Problem requirements
Read the listing and extract each line that includes the word "simpl".
----- Input for this task -----
(* ===== verification/Usys.v ===== *)
(** * System calls as a user program sees them

    User programs (the xv6 utilities, and the exercises under syscalls/) run
    over an operating system that is a parameter here: [FileOps] lists the
    calls, [FileSpec] what their manual pages promise.  [inp s fd] is what is
    left to read on a descriptor, [out s fd] what has been written to it.  A
    read returns some bytes, at least one unless the end is reached; on a
    [regular] file it returns as many as it was asked for if there are so many.

    A program leaves by returning or by [exit()]: [U S A] is a computation that
    can do either.  [sim] is a concrete system, with a schedule of short reads
    for each descriptor, on which the definitions can be run. *)

From S2P Require Import Prelude.

(** ** Programs that can exit *)

Inductive outcome (A : Type) : Type :=
| Ret (a : A)
| Exit (status : Z).
Arguments Ret {A} a.
Arguments Exit {A} status.

Definition U (S A : Type) : Type := M S (outcome A).

#[global] Instance U_ret {S} : MRet (U S) := λ A a s, Ok (Ret a) s.
#[global] Instance U_bind {S} : MBind (U S) := λ A B k m s,
  match m s with
  | Ok (Ret a) s' => k a s'
  | Ok (Exit n) s' => Ok (Exit n) s'
  | Panic msg => Panic msg
  | Blocked c s' => Blocked c s'
  | Undef => Undef
  | NoFuel => NoFuel
  end.

Definition call {S A} (m : M S A) : U S A := λ s,
  match m s with
  | Ok a s' => Ok (Ret a) s'
  | Panic msg => Panic msg
  | Blocked c s' => Blocked c s'
  | Undef => Undef
  | NoFuel => NoFuel
  end.
Definition exit {S A} (status : Z) : U S A := λ s, Ok (Exit status) s.
Definition uundef {S A} : U S A := λ _, Undef.
Definition uno_fuel {S A} : U S A := λ _, NoFuel.
Definition ulift {S A} (o : option A) : U S A :=
  match o with Some a => mret a | None => uundef end.

Lemma ubind_ret {S A B} (m : U S A) (k : A → U S B) s a s' :
  m s = Ok (Ret a) s' → (m ≫= k) s = k a s'.
Proof. intros H. unfold mbind, U_bind. by rewrite H. Qed.

Lemma ubind_exit {S A B} (m : U S A) (k : A → U S B) s n s' :
  m s = Ok (Exit n) s' → (m ≫= k) s = Ok (Exit n) s'.
Proof. intros H. unfold mbind, U_bind. by rewrite H. Qed.

Lemma call_ok {S A} (m : M S A) s a s' : m s = Ok a s' → call m s = Ok (Ret a) s'.
Proof. intros H. unfold call. by rewrite H. Qed.

(** Run a step of a user program whose result is known. *)
Ltac ustep H := rewrite (ubind_ret _ _ _ _ _ H); cbn beta iota.
Ltac ucall H := rewrite (ubind_ret _ _ _ _ _ (call_ok _ _ _ _ H)); cbn beta iota.

(** ** Files *)

(** [u_read] returns the value of [read] and the bytes it stores in the
    buffer; [u_write] gets the bytes of the buffer. *)
Class FileOps (S : Type) : Type := {
  u_open : list Z → Z → M S Z;
  u_close : Z → M S Z;
  u_read : Z → Z → M S (Z * list Z);
  u_write : Z → list Z → M S Z }.

(** Nothing but the descriptor [rd] has been read from, and nothing but [wr]
    has been written to. *)
Record io_frame {S} (inp out : S → Z → list Z) (reg rdy wok : S → Z → Prop)
  (rd wr : option Z) (s s' : S) : Prop := {
  fr_inp : ∀ fd, rd ≠ Some fd → inp s' fd = inp s fd;
  fr_out : ∀ fd, wr ≠ Some fd → out s' fd = out s fd;
  fr_reg : ∀ fd, reg s fd → reg s' fd;
  fr_rdy : ∀ fd, rdy s fd → rdy s' fd;
  fr_wok : ∀ fd, wok s fd → wok s' fd }.
Arguments fr_inp {S inp out reg rdy wok rd wr s s'} _.
Arguments fr_out {S inp out reg rdy wok rd wr s s'} _.
Arguments fr_reg {S inp out reg rdy wok rd wr s s'} _.
Arguments fr_rdy {S inp out reg rdy wok rd wr s s'} _.
Arguments fr_wok {S inp out reg rdy wok rd wr s s'} _.

Class FileSpec (S : Type) `{!FileOps S} : Type := {
  inp : S → Z → list Z;
  out : S → Z → list Z;
  regular : S → Z → Prop;
  can_read : S → Z → Prop;
  can_write : S → Z → Prop;
  read_law s fd n : can_read s fd → 0 ≤ n →
    ∃ k s', u_read fd n s = Ok (Z.of_nat k, take k (inp s fd)) s' ∧
      (k ≤ Z.to_nat n)%nat ∧ (k ≤ length (inp s fd))%nat ∧
      (0 < n → inp s fd ≠ [] → (0 < k)%nat) ∧
      (regular s fd → k = Z.to_nat n `min` length (inp s fd))%nat ∧
      inp s' fd = drop k (inp s fd) ∧
      io_frame inp out regular can_read can_write (Some fd) None s s';
  write_law s fd bs : can_write s fd →
    ∃ s', u_write fd bs s = Ok (Z.of_nat (length bs)) s' ∧
      out s' fd = out s fd ++ bs ∧
      io_frame inp out regular can_read can_write None (Some fd) s s' }.

Notation frame := (io_frame inp out regular can_read can_write).

(** ** A concrete system *)

(** A descriptor open for reading: the sizes of the next reads, and the data.
    When the sizes run out every read gets all it asks for. *)
Record sim : Type := mksim {
  sim_in : gmap Z (list nat * list Z);
  sim_out : gmap Z (list Z) }.

Definition sim_read (fd n : Z) : M sim (Z * list Z) := λ s,
  match sim_in s !! fd with
  | None => Ok (-1, []) s
  | Some (ks, bs) =>
      let want := (Z.to_nat n `min` length bs)%nat in
      let k := match ks with [] => want | k :: _ => (want `min` Nat.max 1 k)%nat end in
      Ok (Z.of_nat k, take k bs) (mksim (<[fd := (tail ks, drop k bs)]> (sim_in s)) (sim_out s))
  end.

Definition sim_write (fd : Z) (bs : list Z) : M sim Z := λ s,
  match sim_out s !! fd with
  | None => Ok (-1) s
  | Some o => Ok (Z.of_nat (length bs)) (mksim (sim_in s) (<[fd := o ++ bs]> (sim_out s)))
  end.

Definition sim_close (fd : Z) : M sim Z := λ s,
  Ok 0 (mksim (delete fd (sim_in s)) (sim_out s)).

#[global] Instance sim_ops : FileOps sim :=
  @Build_FileOps sim (λ _ _ s, Ok (-1) s) sim_close sim_read sim_write.

Definition sim_inp (s : sim) (fd : Z) : list Z := from_option snd [] (sim_in s !! fd).
Definition sim_outp (s : sim) (fd : Z) : list Z := default [] (sim_out s !! fd).
Definition sim_reg (s : sim) (fd : Z) : Prop := ∀ ks bs, sim_in s !! fd = Some (ks, bs) → ks = [].
Definition sim_rdy (s : sim) (fd : Z) : Prop := is_Some (sim_in s !! fd).
Definition sim_wok (s : sim) (fd : Z) : Prop := is_Some (sim_out s !! fd).

Lemma sim_read_law s fd n : sim_rdy s fd → 0 ≤ n →
  ∃ k s', sim_read fd n s = Ok (Z.of_nat k, take k (sim_inp s fd)) s' ∧
    (k ≤ Z.to_nat n)%nat ∧ (k ≤ length (sim_inp s fd))%nat ∧
    (0 < n → sim_inp s fd ≠ [] → (0 < k)%nat) ∧
    (sim_reg s fd → k = Z.to_nat n `min` length (sim_inp s fd))%nat ∧
    sim_inp s' fd = drop k (sim_inp s fd) ∧
    io_frame sim_inp sim_outp sim_reg sim_rdy sim_wok (Some fd) None s s'.
Proof.
  intros [[ks bs] E] Hn. unfold sim_read, sim_inp at 1 2 3 4 5. rewrite E. simpl.
  set (w := (Z.to_nat n `min` length bs)%nat).
  set (k := match ks with [] => w | k :: _ => (w `min` Nat.max 1 k)%nat end).
  assert (Hk : (k ≤ w)%nat) by (unfold k; destruct ks; lia).
  exists k. eexists. split; [done|]. split; [lia|]. split; [lia|]. split.
  { intros H0 H1. assert (0 < length bs)%nat by (destruct bs; simpl in *; [by destruct H1|lia]).
    unfold k, w. destruct ks; lia. }
  split; [intros H; unfold k; by rewrite (H _ _ E)|]. split.
  { unfold sim_inp. simpl. by rewrite lookup_insert_eq, ?E. }
  split; unfold sim_inp, sim_outp, sim_reg, sim_rdy, sim_wok; simpl; [|done| | |done].
  - intros f Hf. rewrite lookup_insert_ne by congruence. done.
  - intros f Hf ks' bs'. destruct (decide (fd = f)) as [<-|Hne].
    + rewrite lookup_insert_eq. intros [= <- _]. by rewrite (Hf _ _ E).
    + rewrite lookup_insert_ne by done. apply Hf.
  - intros f Hf. destruct (decide (fd = f)) as [<-|Hne].
    + rewrite lookup_insert_eq. by eexists.
    + by rewrite lookup_insert_ne.
Qed.

Lemma sim_write_law s fd bs : sim_wok s fd →
  ∃ s', sim_write fd bs s = Ok (Z.of_nat (length bs)) s' ∧
    sim_outp s' fd = sim_outp s fd ++ bs ∧
    io_frame sim_inp sim_outp sim_reg sim_rdy sim_wok None (Some fd) s s'.
Proof.
  intros [o E]. unfold sim_write. rewrite E. eexists. split; [done|]. split.
  { unfold sim_outp. simpl. rewrite lookup_insert_eq, E. done. }
  split; unfold sim_inp, sim_outp, sim_reg, sim_rdy, sim_wok; simpl; [done| |done|done|].
  - intros f Hf. rewrite lookup_insert_ne by congruence. done.
  - intros f Hf. destruct (decide (fd = f)) as [<-|Hne].
    + rewrite lookup_insert_eq. by eexists.
    + by rewrite lookup_insert_ne.
Qed.

#[global] Instance sim_spec : FileSpec sim :=
  @Build_FileSpec sim sim_ops sim_inp sim_outp sim_reg sim_rdy sim_wok sim_read_law sim_write_law.

(** ** Reading chunk by chunk *)

Section chunks.
Context {S : Type} `{!FileOps S, !FileSpec S}.

Lemma frame_refl rd wr (s : S) : frame rd wr s s.
Proof. by split. Qed.

Lemma frame_trans rd wr (s1 s2 s3 : S) : frame rd wr s1 s2 → frame rd wr s2 s3 → frame rd wr s1 s3.
Proof.
  intros [A1 A2 A3 A4 A5] [B1 B2 B3 B4 B5]. split; auto.
  - intros fd H. by rewrite B1, A1.
  - intros fd H. by rewrite B2, A2.
Qed.

Lemma frame_weaken rd wr rd' wr' (s1 s2 : S) :
  frame rd wr s1 s2 → (rd = rd' ∨ rd = None) → (wr = wr' ∨ wr = None) → frame rd' wr' s1 s2.
Proof.
  intros [A1 A2 A3 A4 A5] Hr Hw. split; auto.
  - intros fd H. apply A1. destruct Hr; congruence.
  - intros fd H. apply A2. destruct Hw; congruence.
Qed.

Lemma read_end (s : S) fd n : can_read s fd → 0 ≤ n → inp s fd = [] →
  ∃ s', u_read fd n s = Ok (0, []) s' ∧ inp s' fd = [] ∧ frame (Some fd) None s s'.
Proof.
  intros Hr Hn He. destruct (read_law s fd n Hr Hn) as (k & s' & E & _ & Hk & _ & _ & Hi & Hf).
  rewrite He in *. simpl in Hk. assert (k = 0%nat) as -> by lia.
  exists s'. split; [exact E|]. split; [by rewrite Hi|done].
Qed.
End chunks.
-----
Finished exercise
  intros [[ks bs] E] Hn. unfold sim_read, sim_inp at 1 2 3 4 5. rewrite E. simpl.
  { intros H0 H1. assert (0 < length bs)%nat by (destruct bs; simpl in *; [by destruct H1|lia]).
  { unfold sim_inp. simpl. by rewrite lookup_insert_eq, ?E. }
  split; unfold sim_inp, sim_outp, sim_reg, sim_rdy, sim_wok; simpl; [|done| | |done].
  { unfold sim_outp. simpl. rewrite lookup_insert_eq, E. done. }
  split; unfold sim_inp, sim_outp, sim_reg, sim_rdy, sim_wok; simpl; [done| |done|done|].
  rewrite He in *. simpl in Hk. assert (k = 0%nat) as -> by lia.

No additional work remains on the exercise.